::: SUPPLIED RECORDS
(** What the later stages leave: the colour array they return is the one
    of the entry, the entry has an index array and a cutout, its [drawn]
    flag and position are untouched, and the trace grows by the stages
    entered, in order. *)
Lemma normalise_shape self viewer img w cut c tr :
  Cache.cutout c = Some cut ->
  let n := normalise self viewer img w cut c tr in
  Cache.rgbarr n.1.1 = Some n.1.2
  /\ is_Some (Cache.prergb n.1.1)
  /\ is_Some (Cache.cutout n.1.1)
  /\ Cache.drawn n.1.1 = Cache.drawn c
  /\ Cache.cvs_pos n.1.1 = Cache.cvs_pos c
  /\ exists a v m : bool,
       n.2 = tr ++ entered a alpha_stage ++ entered v visuals_stage
                ++ entered m colormap_stage
       /\ a = Qle_bool w 0 || negb (Self.optimize self)
       /\ (a = true -> v = true /\ m = true)
       /\ (coherent c -> v = true -> m = true).
Proof.
  intros Hcut. cbv zeta. unfold normalise, split_alpha, coherent.
  destruct c as [cu al pre rgb dr pos]. cbn in Hcut. subst cu.
  destruct (Self.optimize self).
  - destruct (Qle_bool w 0) eqn:H0.
    + assert (H1 : Qle_bool w 1 = true).
      { apply Qle_bool_iff. apply Qle_bool_iff in H0.
        apply (Qle_trans w 0 1); [exact H0 | discriminate]. }
      assert (H2 : Qle_bool w 2 = true).
      { apply Qle_bool_iff. apply Qle_bool_iff in H0.
        apply (Qle_trans w 0 2); [exact H0 | discriminate]. }
      rewrite H1, H2.
      destruct (Py.index "A" (get_order E img)), pre, rgb; cbn;
        (repeat split; eauto);
        exists true, true, true; rewrite <- ?app_assoc; cbn; auto.
    + destruct pre as [p|], rgb as [r|];
        destruct (Qle_bool w 1) eqn:H1, (Qle_bool w 2) eqn:H2; cbn;
        (repeat split; eauto);
        try (assert (Hc12 : Qle_bool w 2 = true)
               by (apply Qle_bool_iff; apply Qle_bool_iff in H1;
                   apply (Qle_trans w 1 2); [exact H1 | discriminate]);
             congruence).
      all: first
        [ exists false, true, true; rewrite <- ?app_assoc; cbn;
          repeat split; (discriminate || auto); fail
        | exists false, false, true; rewrite <- ?app_assoc; cbn;
          repeat split; (discriminate || auto); fail
        | exists false, false, false; rewrite <- ?app_assoc, ?app_nil_r; cbn;
          repeat split; (discriminate || auto); fail
        | exists false, true, false; rewrite <- ?app_assoc, ?app_nil_r; cbn;
          repeat split; try discriminate; auto;
          intros Hco; destruct Hco as [? Hco]; [eauto | discriminate] ].
  - destruct (Py.index "A" (get_order E img)), pre, rgb; cbn;
      rewrite ?orb_true_r; cbn;
      (repeat split; eauto);
      exists true, true, true; rewrite <- ?app_assoc; cbn; auto.
Qed.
::::::
WHAT THE TASK ASKS. Find and copy each line of the listing above that holds the word "false".

TASK OUTPUT.
        [ exists false, true, true; rewrite <- ?app_assoc; cbn;
        | exists false, false, true; rewrite <- ?app_assoc; cbn;
        | exists false, false, false; rewrite <- ?app_assoc, ?app_nil_r; cbn;
        | exists false, true, false; rewrite <- ?app_assoc, ?app_nil_r; cbn;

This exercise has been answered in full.